Sıcak ve ılıman bir iklime sahip olan Bern’de yıllık ortalama sıcaklık değeri 8,8 derece civarında seyrediyor. En fazla yağışın ağustos ayında görüldüğü kentte en kurak geçen ay ise mart olarak biliniyor. Temmuz, yaklaşık 18 derece ile yılın en sıcak geçen dönemi iken ocak ortalama 1 derece ile en soğuk geçen ay olarak biliniyor. Şehre yapılacak gezi için en uygun zaman aralığının mayıs – eylül arası olduğu söylenebilir. 2018 yılında yapılan araştırmalar, şehir nüfusunun yaklaşık 1,1 milyon civarında olduğunu gösteriyor.

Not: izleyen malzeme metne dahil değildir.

(** X19: what counts as a duplicate.  Of two articles with the same url
    the second is dropped; and so is the second of two articles whose title,
    author and url, put in lower case, stripped of outer blanks and written one
    after the other, give the same text, whatever their urls. *)
Theorem deduplicate_articles_similar a b :
  text_fields a ->
  (dict_get b "url" = dict_get a "url"
   \/ exists t1 a1 u1 t2 a2 u2,
        dict_get a "title" = PStr t1 /\ dict_get a "author" = PStr a1
        /\ dict_get a "url" = PStr u1
        /\ dict_get b "title" = PStr t2 /\ dict_get b "author" = PStr a2
        /\ dict_get b "url" = PStr u2
        /\ Str.strip (Text.lower t1) +:+ Str.strip (Text.lower a1)
           +:+ Str.strip (Text.lower u1)
           = Str.strip (Text.lower t2) +:+ Str.strip (Text.lower a2)
             +:+ Str.strip (Text.lower u2)) ->
  deduplicate_articles [a; b] = Some [a].
Proof.
  intros Ha Hsame.
  destruct (text_fields_hash a Ha) as [h Eh].
  assert (dedup_step (mkSeen ∅ ∅ []) a
          = Some (mkSeen ({[ dict_get a "url" ]} ∪ ∅) ({[ h ]} ∪ ∅) ([] ++ [a]))) as S1.
  { unfold dedup_step. cbv zeta. simpl.
    rewrite bool_decide_eq_false_2 by apply not_elem_of_empty. rewrite Eh.
    rewrite bool_decide_eq_false_2 by apply not_elem_of_empty. reflexivity. }
  assert (dedup_step (mkSeen ({[ dict_get a "url" ]} ∪ ∅) ({[ h ]} ∪ ∅) ([] ++ [a])) b
          = Some (mkSeen ({[ dict_get a "url" ]} ∪ ∅) ({[ h ]} ∪ ∅) ([] ++ [a]))) as S2.
  { unfold dedup_step. cbv zeta. simpl.
    destruct (bool_decide (dict_get b "url" ∈ _)) eqn:Du; [reflexivity|].
    apply bool_decide_eq_false in Du.
    destruct Hsame
      as [E|(t1 & a1 & u1 & t2 & a2 & u2 & T1 & A1 & U1 & T2 & A2 & U2 & E)].
    { destruct Du. rewrite E. apply elem_of_union. left.
      apply elem_of_singleton. reflexivity. }
    assert (content_hash b = Some h) as Eb.
    { rewrite <- Eh. unfold content_hash. rewrite T1, A1, U1, T2, A2, U2. simpl.
      rewrite E. reflexivity. }
    rewrite Eb. rewrite bool_decide_eq_true_2; [reflexivity|].
    apply elem_of_union. left. apply elem_of_singleton. reflexivity. }
  unfold deduplicate_articles. cbn [dedup_loop]. rewrite S1, S2. reflexivity.
Qed.

Lemma deduplicate_articles_similar_witness :
  deduplicate_articles [article_one; article_three] = Some [article_one]
  /\ deduplicate_articles [article_one; article_two] = Some [article_one].
Proof.
  split.
  - apply deduplicate_articles_similar.
    + exists "Proofs", "Ada", "https://medium.com/p/1". repeat split; reflexivity.
    + right.
      exists "Proofs", "Ada", "https://medium.com/p/1",
             " PROOFS", "ada ", "HTTPS://medium.com/p/1 ".
      repeat split; vm_compute; reflexivity.
  - apply deduplicate_articles_similar.
    + exists "Proofs", "Ada", "https://medium.com/p/1". repeat split; reflexivity.
    + left. reflexivity.
Defined.
(** * ted: a modal terminal text editor

    A shallow embedding of the editor core of [ted.py] (the curses
    front-end) and of the rule selection of [ted-win.py], with the
    properties of the editing state machine, the command line and the
    file round trip.

    Conventions.
    - A Python [str] is a [list ascii]: a sequence of code units, each
      read as the code point of the same number (U+0000 to U+00FF).
    - A Python [int] is a [Z]; [len] is [Z.of_nat (length _)].
    - A Python statement that may raise is a function into [Res]. *)

From Stdlib Require Import ZArith Lia Ascii String DecimalString.
From stdpp Require Import base option list strings gmap.

Local Open Scope Z_scope.

(** A string literal stands for its list of code units. *)
Coercion list_ascii_of_string : string >-> list.

Abbreviation str := (list ascii).

(** ** Python primitives *)
Module Py.

Section Sequences.
Context {A : Type}.

Definition len (l : list A) : Z := Z.of_nat (length l).

(** Position of a subscript: a negative index counts from the end;
    [None] is Python's [IndexError]. *)
Definition norm_index (l : list A) (i : Z) : option nat :=
  if 0 <=? i then (if i <? len l then Some (Z.to_nat i) else None)
  else (if 0 <=? len l + i then Some (Z.to_nat (len l + i)) else None).

(** [l[i]] *)
Definition getitem (l : list A) (i : Z) : option A :=
  k ← norm_index l i; l !! k.
Definition max (a b : T) : T := if a >? b then a else b.


Definition lerp (minv maxv t : T) : T := minv + t * (maxv - minv).


(** Division that records a zero denominator: [None] stands for a division
    by zero having been evaluated. *)
Definition checked_div (x y : T) : option T :=
  if y ==? lit 0 then None else Some (x / y).

Definition bind {A B : Type} (m : option A) (k : A -> option B) : option B :=
  match m with
  | Some a => k a
  | None => None
  end.

Local Notation "x <- m ;; k" := (bind m (fun x => k))
  (at level 61, m at next level, right associativity).

(** The five blend ratios of [cubic_interpolate_in_time], in the order of
    the source:
    [p_pre_t == 0 ? 0.0 : (t - p_pre_t) / -p_pre_t],
    [p_to_t == 0 ? 0.5 : t / p_to_t],
    [p_post_t - p_to_t == 0 ? 1.0 : (t - p_to_t) / (p_post_t - p_to_t)],
    [p_to_t - p_pre_t == 0 ? 0.0 : (t - p_pre_t) / (p_to_t - p_pre_t)],
    [p_post_t == 0 ? 1.0 : t / p_post_t]. *)
Definition ratio_pre (t p_pre_t : T) : option T :=
  if p_pre_t ==? lit 0 then Some (lit 0.0)
  else checked_div (t - p_pre_t) (- p_pre_t).

Definition ratio_to (t p_to_t : T) : option T :=
  if p_to_t ==? lit 0 then Some (lit 0.5)
  else checked_div t p_to_t.

Definition ratio_to_post (t p_to_t p_post_t : T) : option T :=
  if (p_post_t - p_to_t) ==? lit 0 then Some (lit 1.0)
  else checked_div (t - p_to_t) (p_post_t - p_to_t).

Definition ratio_pre_to (t p_to_t p_pre_t : T) : option T :=
  if (p_to_t - p_pre_t) ==? lit 0 then Some (lit 0.0)
  else checked_div (t - p_pre_t) (p_to_t - p_pre_t).

Definition ratio_post (t p_post_t : T) : option T :=
  if p_post_t ==? lit 0 then Some (lit 1.0)
  else checked_div t p_post_t.

(** Barry-Goldman method. *)
Definition cubic_interpolate_in_time
    (p_from p_to p_pre p_post p_weight p_to_t p_pre_t p_post_t : T) : option T :=
  let t := lerp (lit 0.0) p_to_t p_weight in
  w1 <- ratio_pre t p_pre_t ;;
  let a1 := lerp p_pre p_from w1 in
  w2 <- ratio_to t p_to_t ;;
  let a2 := lerp p_from p_to w2 in
  w3 <- ratio_to_post t p_to_t p_post_t ;;
  let a3 := lerp p_to p_post w3 in
  w4 <- ratio_pre_to t p_to_t p_pre_t ;;
  let b1 := lerp a1 a2 w4 in
  w5 <- ratio_post t p_post_t ;;
  let b2 := lerp a2 a3 w5 in
  w6 <- ratio_to t p_to_t ;;
  Some (lerp b1 b2 w6).

Definition is_equal_approx (cfg : BuildConfig) (a b : T) : bool :=
  (* Check for exact equality first, required to handle "infinity" values. *)
  if a ==? b then true
  else
    (* Then check for approximate equality. *)
    let tolerance := CMP_EPSILON cfg * abs a in
    let tolerance :=
      if tolerance <? CMP_EPSILON cfg then CMP_EPSILON cfg else tolerance in
    abs (a - b) <? tolerance.

Definition is_equal_approx_tolerance (a b tolerance : T) : bool :=
  if a ==? b then true else abs (a - b) <? tolerance.

Definition is_zero_approx (cfg : BuildConfig) (s : T) : bool :=
  abs s <? CMP_EPSILON cfg.





Definition cubic_interpolate_angle_in_time
    (p_from p_to p_pre p_post p_weight p_to_t p_pre_t p_post_t : T) : option T :=
  let from_rot := fmod p_from Math_TAU in
  let pre_diff := fmod (p_pre - from_rot) Math_TAU in
  let pre_rot := from_rot + fmod (lit 2.0 * pre_diff) Math_TAU - pre_diff in
  let to_diff := fmod (p_to - from_rot) Math_TAU in
  let to_rot := from_rot + fmod (lit 2.0 * to_diff) Math_TAU - to_diff in
  let post_diff := fmod (p_post - to_rot) Math_TAU in
  let post_rot := to_rot + fmod (lit 2.0 * post_diff) Math_TAU - post_diff in
  cubic_interpolate_in_time from_rot to_rot pre_rot post_rot p_weight
    p_to_t p_pre_t p_post_t.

Her bir sokağında orta çağ döneminin esintilerini hissettiren Bern; köklü tarihi, müzeleri ve turistik bölgeleri ile her yıl binlerce turiste kapılarını açıyor. Şehrin merkezi olarak sayılan ünlü Altstadt Bölgesi, eski dönemlerdeki varlıklı ve soylu ailelerin yaşadığı bölge olarak biliniyor. Aare Nehri’nin çevrelediği bu bölgede birbirinden ihtişamlı yapılara denk gelecek ve bol bol hatıra fotoğrafı çekebileceksiniz. Sanat ve galeri meraklıları için beklentileri karşılayacak olan Bern Tarih Müzesi, 500 bin civarında eser sergileyerek Avrupa’nın en önemli müzelerinden biri olma özelliğini koruyor. Avrupa’daki en eski füniküler sistemine sahip olan Gurten bölgesi, şehrin tepesinde yer alıyor ve yemyeşil alanlarıyla ziyaretçilerinin nefes almasını sağlıyor.
Türkiye’den Bern şehrine direkt uçuş seçeneği bulunmadığı için Basel veya Zürih üzerinden aktarmalı bir şekilde bölgeye yolculuk yapılabiliyor. Şehir içinde ülkenin neredeyse en gelişmiş tren ağı bulunuyor ve her noktaya ulaşım sağlanabiliyor.
İsviçre’ye gidecek olan Türkiye vatandaşları arasından bordo pasaport sahiplerinin vize alması gerekiyor. Siyah, gri veya yeşil pasaport sahipleri ise 180 gün içinde 90 günü geçmeyecek şekilde vize almadan ülkeye yolculuk yapabilirler.